Collected data entries
[Start of Attachment]
(* ===== verification/CallsWf.v ===== *)
(** * The calls of the application keep clients well-formed

    The lemmas of [HandlersWf] for closing, listening, rotating exits, answering requests,
    and dialing. *)

From stdpp Require Import base gmap strings list numbers tactics.
From Stdlib Require Import ZArith Lia.
From S2P Require Import Prelude Hoare Util Message Crypto Pb Config Table TableInv Json JsonInv World Udp Frame Client ClientInv Exits ExitsInv Remote Dial System WellFormed HandlersWf.
Import Keys Framing Crypto Client Exits Remote Dial.

Section calls.
Context `{L : LibOps, LL : !LibLaws L}.
Implicit Types (E : panic → Prop) (c : Client).

Abbreviation any := (λ _ _, True).

(** ** Closing *)

Lemma ok_closeSessions E sesss c :
  wf c → Forall (has (h_sess (heap c))) sesss → ok E (closeSessions sesss) any c.
Proof.
  revert c. induction sesss as [|n sesss IH]; intros c Hw Hc; cbn [closeSessions]; [by apply ok_ret |].
  apply Forall_cons_1 in Hc as [Hn Hc].
  eapply (ok_bind _ _ _ (λ _ c', c' = c)); [by apply ok_peek |]. intros s ? _ _ ->. ok_skip.
  { destruct (ncp_IsClosed s); [by apply ok_ret |].
    ok_skip; [apply ok_tryany, ok_sess; [done.. | apply close_no_panic] | by apply ok_ret]. }
  apply IH; [done |]. revert Hc. apply Forall_impl. eauto with wf.
Qed.

Lemma ok_closeExits E tes c :
  wf c → Forall (λ te, ∃ n, te = Some n ∧ has (h_exits (heap c)) n) tes → ok E (closeExits tes) any c.
Proof.
  revert c. induction tes as [|te tes IH]; intros c Hw Hc; cbn [closeExits]; [by apply ok_ret |].
  apply Forall_cons_1 in Hc as [(n & -> & Hn) Hc].
  eapply (ok_bind _ _ _ (λ a c', c' = c ∧ a = n)); [by apply ok_ret |]. intros ? ? _ _ [-> ->].
  ok_skip; [by apply ok_on_exit |]. apply IH; [done |]. revert Hc. apply Forall_impl.
  intros te (m & -> & Hm). exists m. split; [done | eauto with wf].
Qed.

Lemma all_conns_wf t h : table_wf t h → Forall (has (h_conns h)) (all_conns t).
Proof.
  intros [_ H]. apply Forall_forall. intros n Hn%list_elem_of_In. unfold all_conns in Hn.
  apply list_elem_of_bind in Hn as (m & Hn & Hm).
  apply list_elem_of_fmap in Hn as ([id n'] & -> & Hn%elem_of_map_to_list).
  apply list_elem_of_fmap in Hm as ([k m'] & -> & Hm%elem_of_map_to_list). eauto.
Qed.

Lemma all_sess_wf t h : table_wf t h → Forall (has (h_sess h)) ((map_to_list (sessions t)).*2).
Proof.
  intros [H _]. apply Forall_forall.
  intros n ([k n'] & -> & Hn%elem_of_map_to_list)%list_elem_of_In%list_elem_of_fmap. eauto.
Qed.

(** A field the computation does not touch. *)
Lemma ok_keeps E {A B} (f : Client → B) (m : go Client A) Q c :
  ok E m Q c → keeps f m → ok E m (λ a c', Q a c' ∧ f c' = f c) c.
Proof.
  unfold spec. intros H Hk. specialize (Hk c). destruct (m c) as [[a|e|p] c']; [| done..]. simpl in *.
  destruct H as (? & ? & ?). by split_and!.
Qed.

Section keeps_closed.
Context {B} (f : Client → B) `{!Stable f}.
Lemma ok_dialJoin E cfg a id addrs c :
  wf c →
  ok E (dialJoin cfg a id addrs)
    (λ gs c', gs = [] ∨ ∃ conns sess, gs = [GDialStore cfg a id addrs conns sess] ∧
       has (h_sess (heap c')) sess ∧ ∀ k n, conns !! k = Some n → has (h_conns (heap c')) n) c.
Proof.
  intros Hw. unfold dialJoin. ok_read c. case_decide; [apply ok_ret; auto |].
  ok_skip.
  { eapply ok_tryany, ok_any, ok_lift_safe; [done | apply new_session_no_panic]. }
  destruct a0 as [s|]; [| apply ok_ret; auto].
  eapply (ok_bind _ _ _ (λ r c', has (h_sess (heap c')) r)).
  { apply ok_new_sess; [done |]. intros. apply has_insert_eq. }
  intros sess c1 W1 G1 Hs. apply ok_ret; [done |]. right. eexists _, _. split_and!; [done.. |].
  intros k n. destruct (sessionConns (table c) !! sessionKey a id) as [m|] eqn:Em; simpl;
    [| by rewrite lookup_empty]. intros Hn.
  assert (has (h_conns (heap c)) n) by (by eapply (tw_conns _ _ (wf_table _ Hw))). eauto with wf.
Qed.

(** ** Goroutines *)

(** A dialed connection has an index of the address list. *)
Definition caller_ok (k : caller) (l : link) : Prop :=
  match k with KServe => True | KDial _ => (0 ≤ k_i l)%Z end.

Definition listener_at (h : Heap) (u : nat) : Prop :=
  ∃ us, h_udps h !! u = Some us ∧ isListener us = true.

Definition watcher_ok (h : Heap) (w : watcher) : Prop :=
  match w with WListener u _ => listener_at h u | WDialer l => has (h_udps h) (p_udp l) end.

Definition closer_ok (h : Heap) (x : closer) : Prop :=
  match x with XCall => True | XDial _ l _ => has (h_udps h) (p_udp l) end.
[End of Attachment]
**Exercise objective**
What are the lines, exactly as written above, from the line with "(λ gs c', gs" to the line with "ok_tryany, ok_any, ok_lift_safe;", both included? Output only those.

**Task result**
    (λ gs c', gs = [] ∨ ∃ conns sess, gs = [GDialStore cfg a id addrs conns sess] ∧
       has (h_sess (heap c')) sess ∧ ∀ k n, conns !! k = Some n → has (h_conns (heap c')) n) c.
Proof.
  intros Hw. unfold dialJoin. ok_read c. case_decide; [apply ok_ret; auto |].
  ok_skip.
  { eapply ok_tryany, ok_any, ok_lift_safe; [done | apply new_session_no_panic]. }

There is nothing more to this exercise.